A member of a Medical Emergency Response Team tends to a casualty en route to the hospital at Camp Bastion
[Picture: Staff Sergeant Mike Harvey, Crown Copyright/MOD 2008]


"A lot of the life-saving occurs at that level at the very beginning, within eight minutes of the event happening.

"It is then really important that we get the individual back to the hospital complex as quickly as we can. In the past we had a very much regimented system. But now we take them straight to the most suitable facility.

"We have an intelligent tasking system out there where they [medical evacuation team commanders] know the type of injuries, they know the location, they know the fire situation on the ground, and they will make a decision on the best asset to go out quickly to get that person sorted.

"We can do it on the ground or we can use helicopters."

He went on to explain that UK MERT-E (Medical Emergency Response Team - Enhanced) units are partnered with Chinook helicopters and are consultant-led teams - basically taking the equivalent of a small Accident and Emergency department in the UK out to a casualty:

"They will begin the high level resuscitation - be that transfusion, anaesthetic or whatever and get them back to us [in Camp Bastion].

"They commonly get there well within 60 minutes - but I would emphasise that care begins when they get there not when they get them back."

Unloading casualties

Soldiers unload casualties from a medical evacuation helicopter at Lashkar Gah
[Picture: Crown Copyright/MOD 2008]


Surgeon Vice Admiral Raffaelli said that the specialists at Camp Bastion are drawn from a range of areas - not just the three full-time Services and Reserves but also coalition partners and areas of the NHS - who will volunteer for tours in Afghanistan.

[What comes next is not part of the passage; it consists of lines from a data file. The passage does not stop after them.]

Lemma x64_early_console_correct_witness :
  exists s' x, uart8250_init pc_base 10 5 pc_boot = Ret tt s' /\
    kprintf (fun _ => uart8250_putc pc_base 0) (replicate 128 7) [72; 105; 10; 0] [] s' = Ret 3 (with_ext s' x) /\
    sent (uart x) = [1; 72; 105; 10].
Proof.
  destruct (x64_early_console_correct (B := pc_base) 0 (fun _ => uart8250_putc pc_base 0) 5 10 (fun _ => eq_refl) ltac:(discriminate)
    (fun _ => le_n 0) pc_boot) as (s' & E & _ & _ & S & HP); [reflexivity|reflexivity| |discriminate|reflexivity|ring_decide|].
  - split; [ring_decide|]. by intros c ?%elem_of_nil.
  - destruct (HP (replicate 128 7) [72; 105; 10; 0] [] 3 [72; 105; 10]) as (x & Ek & Sx); [vm_compute; reflexivity|].
    exists s', x. split; [exact E|]. split; [exact Ek|]. rewrite Sx, S. reflexivity.
Defined.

He went on to say that the aim of medical care in Camp Bastion is to fully stabilise the patient and carry out emergency procedures such as limb salvage:

"Then the important thing is to get them back to the UK safely for the next phase," the Surgeon General said.

"The RAF are absolute world leaders at this - providing that in-flight basic care to get our people back.

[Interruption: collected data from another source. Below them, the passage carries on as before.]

(* ===== verification/FsInit.v ===== *)
(** What the initialisation of the device switch, the caches and the table of
    open files (kern/main.c) leaves behind: free mutexes, empty wait queues, a
    buffer cache of free buffers, free inodes and free files, whatever the
    static objects held before. *)
From S2P Require Import Prelude Bitops KList Kernel ThreadInfo ReadyQueue Sched WaitQueue Mutex Timer Thread Irq CString FsState Blkio Coherence Inode File Trap.

(** ** Steps of the initialisation *)

Section steps.
Context {X : Type}.
Implicit Types (s : kst X).

(** A step that only initialises the lists at [P], the mutexes whose wait queues
    are among them, and devices. *)
Record touches (P : loc -> Prop) s s' : Prop := Touches {
  to_links : forall l, ~ P l -> links s' !! l = links s !! l;
  to_dom : forall l, is_Some (links s' !! l) <-> is_Some (links s !! l);
  to_mtx : forall m, ~ P (WqHead (WqMutex m)) -> mutexes s' !! m = mutexes s !! m;
  to_rest : (ie s', threads s', tinfos s', current s', bitmap s', wqe_thr s', uptime s', callouts s', irqs s', handlers s', finders s', supply s', nlocal s') =
    (ie s, threads s, tinfos s, current s, bitmap s, wqe_thr s, uptime s, callouts s, irqs s, handlers s, finders s, supply s, nlocal s) }.

#[export] Instance touches_preorder P : PreOrder (touches P).
Proof.
  split; [by split|]. intros s1 s2 s3 [A1 A2 A3 A4] [B1 B2 B3 B4].
  split; [|..]; intros; rewrite ?B1, ?B2, ?B3 by done; auto. by rewrite B4.
Qed.

Lemma touches_mono (P Q : loc -> Prop) s s' : (forall l, P l -> Q l) -> touches P s s' -> touches Q s s'.
Proof. intros H [A1 A2 A3 A4]. split; auto. Qed.

Lemma touches_ring P s s' h xs : touches P s s' -> (forall l, l ∈ h :: xs -> ~ P l) -> is_ring (links s) h xs -> is_ring (links s') h xs.
Proof. intros HT HP. apply is_ring_agree. intros l Hl. by apply (to_links _ _ _ HT), HP. Qed.

Lemma touches_frame (P : loc -> Prop) s m Y : frame (links s) m Y -> (forall l, l ∈ Y -> P l) -> touches P s (with_links s m).
Proof. intros [F1 F2] HP. split; try done. intros l Hl. apply F1. intros Hy. by apply Hl, HP. Qed.

Lemma wque_init_touches wq s : is_Some (links s !! WqHead wq) ->
  returns (wque_init_wait_queue wq) s (fun _ s' => touches (eq (WqHead wq)) s s' /\ mutexes s' = mutexes s /\ ext s' = ext s /\ is_ring (links s') (WqHead wq) []).
Proof.
  intros Hw. destruct (init_list_head_ring (links s) (WqHead wq) Hw) as (m & E & R & F).
  exists tt, (with_wq_reason (with_links s m) (<[wq := WQUE_REASON_WAKEUP]> (wq_reason s))). split.
  - unfold wque_init_wait_queue, psw_disable_and_save_interrupt, psw_restore_interrupt, set_wq_reason. mred.
    rewrite (lk_upd_eq _ _ m) by exact E. mred. by destruct s.
  - split_and!; [|done|done|exact R]. destruct F as [F1 F2]. split; [|exact F2|done|done]. intros l Hl. apply F1. intros ->%list_elem_of_singleton. by apply Hl.
Qed.

Definition mtx_loc (mtx : mtxp) : loc := WqHead (WqMutex mtx).
Definition free_mutex s (mtx : mtxp) : Prop := mutexes s !! mtx = Some (Mutex 0 NULL) /\ is_ring (links s) (mtx_loc mtx) [].

Lemma mutex_init_touches mtx s : is_Some (links s !! mtx_loc mtx) ->
  returns (mutex_init mtx) s (fun _ s' => touches (eq (mtx_loc mtx)) s s' /\ ext s' = ext s /\ free_mutex s' mtx).
Proof.
  intros Hw. destruct (wque_init_touches (WqMutex mtx) (with_mutexes (with_ie s false) (<[mtx := Mutex 0 NULL]> (mutexes s))) Hw) as ([] & s' & E & [T1 T2 T3 T4] & M & Ex & R).
  exists tt, (with_ie s' (ie s)). split.
  - unfold mutex_init, psw_disable_and_save_interrupt, psw_restore_interrupt, mtx_put. mred. cbn [mutexes with_ie]. by rewrite E.
  - split_and!; [|exact Ex|]. 2: { split; [|exact R]. cbn. rewrite M. cbn. by rewrite lookup_insert_eq. }
    split; [exact T1|exact T2| |].
    + intros m Hm. cbn. rewrite M. cbn. apply lookup_insert_ne. intros ->. by apply Hm.
    + cbn in *. injection T4. intros. congruence.
Qed.

Lemma free_touches P s s' mtx : touches P s s' -> ~ P (mtx_loc mtx) -> free_mutex s mtx -> free_mutex s' mtx.
Proof.
  intros HT HP [E R]. split; [by rewrite (to_mtx _ _ _ HT)|]. eapply touches_ring; [exact HT| |exact R]. by intros l ->%list_elem_of_singleton.
Qed.

(** A loop that keeps an invariant over the elements done. *)
Lemma forM_inv {A} (xs : list A) (body : A -> K X unit) (Inv : list A -> kst X -> Prop) s :
  (forall dn x rest s, xs = dn ++ x :: rest -> Inv dn s -> returns (body x) s (fun _ s' => Inv (dn ++ [x]) s')) -> Inv [] s ->
  returns (forM xs body) s (fun _ s' => Inv xs s').
Proof.
  intros Hb. assert (forall rest dn s, xs = dn ++ rest -> Inv dn s -> returns (forM rest body) s (fun _ s' => Inv xs s')) as H.
  - induction rest as [|x rest IH]; intros dn s1 Hx HI.
    + apply returns_ret. rewrite app_nil_r in Hx. by subst.
    + cbn [forM]. apply returns_bind. eapply returns_mono; [by eapply Hb|]. intros a s2 HI2. apply (IH (dn ++ [x])); [|done]. by rewrite <-app_assoc.
  - by apply (H xs []).
Qed.
End steps.

(** ** The components *)

Implicit Types (s : kst fsst).

(** The static objects. *)
Record fs_static s : Prop := FsStatic {
  fx_mtx : forall mtx, mtx ∈ [MtxDevsw; MtxBcache; MtxIcache; MtxFdtbl] \/ (exists i, mtx = MtxDrv i /\ 0 <= i < DEVSW_DEVICES_NR) -> is_Some (links s !! mtx_loc mtx);
  fx_bufs : is_Some (links s !! BufHead) /\ forall b, 0 <= b < NBUF -> is_Some (links s !! BufMru b) /\ is_Some (links s !! BufLink b) /\ is_Some (links s !! WqHead (WqBuf b));
  fx_waiters : forall ip, ip ∈ slots -> is_Some (links s !! WqHead (inode_waiters ip));
  fx_drvs : forall i, 0 <= i < DEVSW_DEVICES_NR -> is_Some (drvs (ext s) !! i);
  fx_buf : forall b, 0 <= b < NBUF -> exists v, bufs (ext s) !! b = Some v /\ b_flags v = 0 /\ length (b_data v) = Z.to_nat BSIZE;
  fx_inodes : forall ip, ip ∈ slots -> is_Some (inodes (ext s) !! ip);
  fx_files : forall f, f ∈ seqZ 1 MAX_FILES -> is_Some (files (ext s) !! f) }.

Definition devsw_locs (l : loc) : Prop := l = mtx_loc MtxDevsw \/ exists i, l = mtx_loc (MtxDrv i).

Lemma devsw_init_ok s : (forall i, i ∈ seqZ 0 DEVSW_DEVICES_NR -> is_Some (links s !! mtx_loc (MtxDrv i)) /\ is_Some (drvs (ext s) !! i)) ->
  is_Some (links s !! mtx_loc MtxDevsw) ->
  returns devsw_init s (fun _ s' => touches devsw_locs s s' /\ (exists D, ext s' = with_drvs (ext s) D) /\ free_mutex s' MtxDevsw /\
    forall i, i ∈ seqZ 0 DEVSW_DEVICES_NR -> free_mutex s' (MtxDrv i) /\ exists d, drvs (ext s') !! i = Some d /\ drv_dev d = 0).
Proof.
  intros Hdrv Hdev. set (range := seqZ 0 DEVSW_DEVICES_NR) in *.
  eapply returns_mono.
  - apply (forM_inv _ _ (fun dn s' => touches devsw_locs s s' /\ (exists D, ext s' = with_drvs (ext s) D /\ forall i, i ∈ range -> is_Some (D !! i)) /\
      (dn <> [] -> free_mutex s' MtxDevsw) /\ forall i, i ∈ dn -> free_mutex s' (MtxDrv i) /\ exists d, drvs (ext s') !! i = Some d /\ drv_dev d = 0)).
    2: { split_and!; [done| |done|set_solver]. exists (drvs (ext s)). split; [by destruct (ext s)|]. intros i Hi. by apply Hdrv. }
    intros dn x rest s1 Hx (HT & (D & ED & HD) & _ & Hdn). assert (x ∈ range) as Hxr by (unfold range; rewrite Hx; apply elem_of_app; right; left).
    apply returns_bind. eapply returns_mono; [apply mutex_init_touches; by apply (to_dom _ _ _ HT)|]. intros a s2 (T2 & E2 & M2).
    destruct (HD x Hxr) as [d Ed]. apply returns_bind. eapply returns_eq; [apply drv_get_eq; by rewrite E2, ED|].
    apply returns_bind. eapply returns_mono; [apply mutex_init_touches; apply (to_dom _ _ _ T2), (to_dom _ _ _ HT); by apply Hdrv|]. intros a' s3 (T3 & E3 & M3).
    eapply returns_eq; [apply (drv_put_eq s3 x d); by rewrite E3, E2, ED|].
    set (d' := DeviceDriver 0 _ _ _ _ _ _ _ _). cbn [ext map_ext with_ext drvs with_drvs].
    assert (touches devsw_locs s s3) as HT3.
    { etrans; [exact HT|]. etrans; eapply touches_mono; [|exact T2| |exact T3]; intros l <-; [by left|right; eauto]. }
    split_and!.
    + destruct HT3. by split.
    + exists (<[x := d']> D). split; [by rewrite E3, E2, ED|]. intros i Hi. apply lookup_insert_is_Some'. right. by apply HD.
    + intros _. by eapply (free_touches _ s2 s3 MtxDevsw T3).
    + intros i Hi. destruct (decide (i = x)) as [->|Hne].
      * split; [exact M3|]. exists d'. cbn. by rewrite lookup_insert_eq.
      * apply elem_of_app in Hi as [Hi|Hi%list_elem_of_singleton]; [|done]. destruct (Hdn i Hi) as (M & di & Edi & Hdi). split.
        -- eapply (free_touches _ s2 s3 (MtxDrv i) T3); [by injection 1|]. by eapply (free_touches _ s1 s2 (MtxDrv i) T2).
        -- exists di. cbn. rewrite lookup_insert_ne by done. by rewrite E3, E2.
  - intros a s' (HT & (D & ED & _) & H1 & H2). split_and!; [done|by exists D|by apply H1|exact H2].
Qed.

"It is not uncommon that you are out on patrol and then you wake up back in the UK within 24 to 48 hours.

"At this point [on arrival in the UK] care is handed from the Defence Medical Services capability to the National Health Service - because they are the definitive care in the UK for hospital-level treatment.

"Though, of course, we don't give them up in any way... our staff will go with the medical casualty in the ambulance to continue that continuity of presence."

Prince William (right) at Headley Court

Prince William (right) chats to Lance Corporal Lloyd Allan during his recent visit to Headley Court
[Picture: Cpl Dylan Browne, Crown Copyright/MOD 2010]


Patients are then currently taken to Selly Oak Hospital and from 17 June 2010 will be taken to the new Queen Elizabeth Hospital Birmingham, where they will be in the care of both Defence Medical Services and NHS staff.

After treatment the next step in the pathway is recuperation and rehabilitation at Headley Court in Surrey:

"The British public, the media and Help for Heroes have delivered a fantastic new complex here which was opened formally last week and which we have been using since 28 April which delivers a swimming pool, a gym and a research complex so that we can begin to even further look at how we can best optimise getting these men and women back to work in the future."

Surgeon Vice Admiral Raffaelli said that the medical pathway outlined above is delivered by a range of providers from the MOD and NHS to charitable organisations; however, he emphasised that the support of the military is crucial and they provide the 'family support' through often very traumatic times for the patient.